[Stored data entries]
*** Begin section ***
(** The identifier x names an instance and a patient: the code takes
    the instance, the order patient, study, series, instance takes the
    instances of the patient. *)
Lemma ParseStowRequest_resource_instance_first :
  ParseStowRequest_resource Scenario.two_levels [] (Json.Str "x") = Ok ["x"]
  /\ Spec.Expand Scenario.two_levels
                 [Spec.Patient; Spec.Study; Spec.Series; Spec.Instance] [] "x"
     = Ok ["i1"; "i2"]
  /\ ParseStowRequest Scenario.two_levels [] [] []
                      (Scenario.stow_request "Resources: [x]")
     = Ok (["x"], [], []).
Proof.
  repeat split; vm_compute; reflexivity.
Qed.

(** A study of two instances resolves to its instances. *)
Lemma ParseStowRequest_resource_order_study :
  ParseStowRequest_resource Scenario.one_study [] (Json.Str "s") = Ok ["i1"; "i2"]
  /\ ParseStowRequest_resource Scenario.one_study [] (Json.Str "i1")
     = Throw ErrorCode_UnknownResource.
Proof.
  split.
  - rewrite (proj1 (ParseStowRequest_resource_order
                      Scenario.one_study [] "s" ltac:(discriminate))).
    reflexivity.
  - apply (proj2 (ParseStowRequest_resource_order
                    Scenario.one_study [] "i1" ltac:(discriminate))).
    intros []; reflexivity.
Defined.

(** An empty identifier makes the request fail with
    [ErrorCode_UnknownResource], and a listed entry that is a bare
    string with [ErrorCode_InternalError]; neither is
    [ErrorCode_BadFileFormat], the code of a malformed request. *)
Lemma StowClient_empty_identifier_unknown :
  fst (StowClient Scenario.two_levels
                  (Scenario.stow_request "Resources: [empty string]") [])
  = Throw ErrorCode_UnknownResource
  /\ ErrorCode_UnknownResource <> ErrorCode_BadFileFormat
  /\ fst (StowClient Scenario.bare_listing (Scenario.stow_request "Resources: [s]") [])
     = Throw ErrorCode_InternalError
  /\ ErrorCode_InternalError <> ErrorCode_BadFileFormat.
Proof.
  repeat split; try discriminate; vm_compute; reflexivity.
Qed.

End ClientScenarios.

Section ServerScenarios.

Import gdcm.
Import StowRs.

(** Three parts in a request restricted to study 1.2.1: the first is
    stored, the second is of another study, the store refuses the
    third; two records go to the success sequence and one to the failed
    sequence. *)
Lemma StowCallback_items_one_record_per_part_mixed :
  exists locals' store',
    StowCallback_items Scenario.mixed "http://localhost:8042/dicom-web/" "1.2.1"
      initial
      [Scenario.part "file 1"; Scenario.part "file 2"; Scenario.part "file 3"] []
    = (Ok (Next locals'), store')
    /\ List.length (success locals') = 2%nat
    /\ List.length (failed locals') = 1%nat
    /\ (List.length (success locals') + List.length (failed locals'))%nat = 3%nat.
Proof.
  eexists. eexists. split; [vm_compute; reflexivity|].
  split; [reflexivity|]. split; [reflexivity|].
  refine (proj2 (StowCallback_items_one_record_per_part
                   Scenario.mixed "http://localhost:8042/dicom-web/" "1.2.1"
                   [Scenario.part "file 1"; Scenario.part "file 2"; Scenario.part "file 3"]
                   initial [] _ _ _)).
  vm_compute. reflexivity.
Defined.

(** In the same request the second part gets the warning B006 and is
    not posted, and the third part, which the store refuses, gets the
    failure reason 0110. *)
Lemma StowCallback_item_warning_and_failure_mixed :
  StowCallback_item Scenario.mixed "http://localhost:8042/dicom-web/" "1.2.1"
    initial (Scenario.part "file 2") []
  = (Ok (Next {| isFirst := true;
                 result := [];
                 success :=
                   [[ByteValue DICOM_TAG_REFERENCED_SOP_CLASS_UID UI
                       "1.2.840.10008.5.1.4.1.1.2";
                     ByteValue DICOM_TAG_REFERENCED_SOP_INSTANCE_UID UI "1.2.2.1.1";
                     ByteValue DICOM_TAG_WARNING_REASON US "B006"]];
                 failed := [] |}),
     [])
  /\ exists result',
      StowCallback_item Scenario.mixed "http://localhost:8042/dicom-web/" "1.2.1"
        initial (Scenario.part "file 3") []
      = (Ok (Next {| isFirst := false;
                     result := result';
                     success := [];
                     failed :=
                       [[ByteValue DICOM_TAG_REFERENCED_SOP_CLASS_UID UI
                           "1.2.840.10008.5.1.4.1.1.2";
                         ByteValue DICOM_TAG_REFERENCED_SOP_INSTANCE_UID UI "1.2.1.1.2";
                         ByteValue DICOM_TAG_FAILURE_REASON US "0110"]] |}),
         [{| call_uri := "/instances"; call_data := "file 3"; call_ok := false |}]).
Proof.
  split.
  - apply (proj1 (StowCallback_item_warning_and_failure
                    Scenario.mixed "http://localhost:8042/dicom-web/" "1.2.1"
                    initial (Scenario.part "file 2")
                    (Scenario.dicom "1.2.2" "1.2.2.1" "1.2.840.10008.5.1.4.1.1.2"
                                    "1.2.2.1.1")
                    [] (or_intror eq_refl) eq_refl));
      discriminate.
  - apply (proj2 (StowCallback_item_warning_and_failure
                    Scenario.mixed "http://localhost:8042/dicom-web/" "1.2.1"
                    initial (Scenario.part "file 3")
                    (Scenario.dicom "1.2.1" "1.2.1.1" "1.2.840.10008.5.1.4.1.1.2"
                                    "1.2.1.1.2")
                    [] (or_intror eq_refl) eq_refl));
      [right|]; reflexivity.
Defined.


(** The store refuses the first part, of study 1.2.1, and takes the
    second, of study 1.2.2: the retrieve URL of the batch is the one of
    study 1.2.1, of which nothing was stored. *)
Lemma StowCallback_url_of_refused_part :
  StowCallback Scenario.first_refused
    (Scenario.post_request []
       "multipart/related; type=application/dicom; boundary=abc123") []
  = (Ok (AnswerDicom "http://localhost:8042/dicom-web/"
           [ByteValue DICOM_TAG_RETRIEVE_URL UT
              "http://localhost:8042/dicom-web/studies/1.2.1";
            SequenceValue DICOM_TAG_FAILED_SOP_SEQUENCE SQ
              [[ByteValue DICOM_TAG_REFERENCED_SOP_CLASS_UID UI
                  "1.2.840.10008.5.1.4.1.1.2";
                ByteValue DICOM_TAG_REFERENCED_SOP_INSTANCE_UID UI "1.2.1.1.1";
                ByteValue DICOM_TAG_FAILURE_REASON US "0110"]];
            SequenceValue DICOM_TAG_REFERENCED_SOP_SEQUENCE SQ
              [[ByteValue DICOM_TAG_REFERENCED_SOP_CLASS_UID UI
                  "1.2.840.10008.5.1.4.1.1.2";
                ByteValue DICOM_TAG_REFERENCED_SOP_INSTANCE_UID UI "1.2.2.1.1";
                ByteValue DICOM_TAG_RETRIEVE_URL UT
                  "http://localhost:8042/dicom-web/studies/1.2.2/series/1.2.2.1/instances/1.2.2.1.1"]]]
           false),
     [{| call_uri := "/instances"; call_data := "file 1"; call_ok := false |};
      {| call_uri := "/instances"; call_data := "file 2"; call_ok := true |}])
  /\ "http://localhost:8042/dicom-web/studies/1.2.1"
     <> "http://localhost:8042/dicom-web/studies/1.2.2".
Proof.
  split; [vm_compute; reflexivity|discriminate].
Qed.

(** In a request restricted to study 1.2.2 only the second of three
    parts is let through, and the retrieve URL of the batch is the one
    of its study. *)
Lemma StowCallback_items_batch_url_mixed :
  exists locals' store',
    StowCallback_items Scenario.mixed "http://localhost:8042/dicom-web/" "1.2.2"
      initial
      [Scenario.part "file 1"; Scenario.part "file 2"; Scenario.part "file 3"] []
    = (Ok (Next locals'), store')
    /\ result locals'
       = [ByteValue DICOM_TAG_RETRIEVE_URL UT
            "http://localhost:8042/dicom-web/studies/1.2.2"].
Proof.
  eexists. eexists. split; [vm_compute; reflexivity|].
  refine (proj1 (StowCallback_items_batch_url
                   Scenario.mixed "http://localhost:8042/dicom-web/" "1.2.2"
                   [Scenario.part "file 1"; Scenario.part "file 2"; Scenario.part "file 3"]
                   [] _ _ _)).
  vm_compute. reflexivity.
Defined.

End ServerScenarios.

(* ================================================================= *)
(** * Further properties of the STOW-RS client *)

Section ClientFurther.

Import DicomWebClient.

Variable env : Env.

Lemma tolower_toupper c : Toolbox.tolower (Toolbox.toupper c) = Toolbox.tolower c.
Proof.
  destruct c as [[] [] [] [] [] [] [] []]; reflexivity.
Qed.

Lemma toupper_tolower c : Toolbox.toupper (Toolbox.tolower c) = Toolbox.toupper c.
Proof.
  destruct c as [[] [] [] [] [] [] [] []]; reflexivity.
Qed.

Lemma tolower_idempotent c : Toolbox.tolower (Toolbox.tolower c) = Toolbox.tolower c.
Proof.
  destruct c as [[] [] [] [] [] [] [] []]; reflexivity.
Qed.

Lemma toupper_idempotent c : Toolbox.toupper (Toolbox.toupper c) = Toolbox.toupper c.
Proof.
  destruct c as [[] [] [] [] [] [] [] []]; reflexivity.
Qed.

Lemma ToLowerCase_ToUpperCase s :
  Toolbox.ToLowerCase (Toolbox.ToUpperCase s) = Toolbox.ToLowerCase s.
Proof.
  induction s as [|c s IH]; [reflexivity|].
  cbn [Toolbox.ToUpperCase Toolbox.ToLowerCase]. rewrite tolower_toupper, IH. reflexivity.
Qed.

Lemma ToUpperCase_ToLowerCase s :
  Toolbox.ToUpperCase (Toolbox.ToLowerCase s) = Toolbox.ToUpperCase s.
Proof.
  induction s as [|c s IH]; [reflexivity|].
  cbn [Toolbox.ToUpperCase Toolbox.ToLowerCase]. rewrite toupper_tolower, IH. reflexivity.
Qed.

Lemma ToLowerCase_idempotent s :
  Toolbox.ToLowerCase (Toolbox.ToLowerCase s) = Toolbox.ToLowerCase s.
Proof.
  induction s as [|c s IH]; [reflexivity|].
  cbn [Toolbox.ToLowerCase]. rewrite tolower_idempotent, IH. reflexivity.
Qed.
*** End section ***
§ Problem to work on:
In the entries above, find the line with "[Spec.Patient; Spec.Study; Spec.Series;" and the line with "(** A study", then set down exactly those two and every line between them, nothing else.

§ Solution to this task:
                 [Spec.Patient; Spec.Study; Spec.Series; Spec.Instance] [] "x"
     = Ok ["i1"; "i2"]
  /\ ParseStowRequest Scenario.two_levels [] [] []
                      (Scenario.stow_request "Resources: [x]")
     = Ok (["x"], [], []).
Proof.
  repeat split; vm_compute; reflexivity.
Qed.

(** A study of two instances resolves to its instances. *)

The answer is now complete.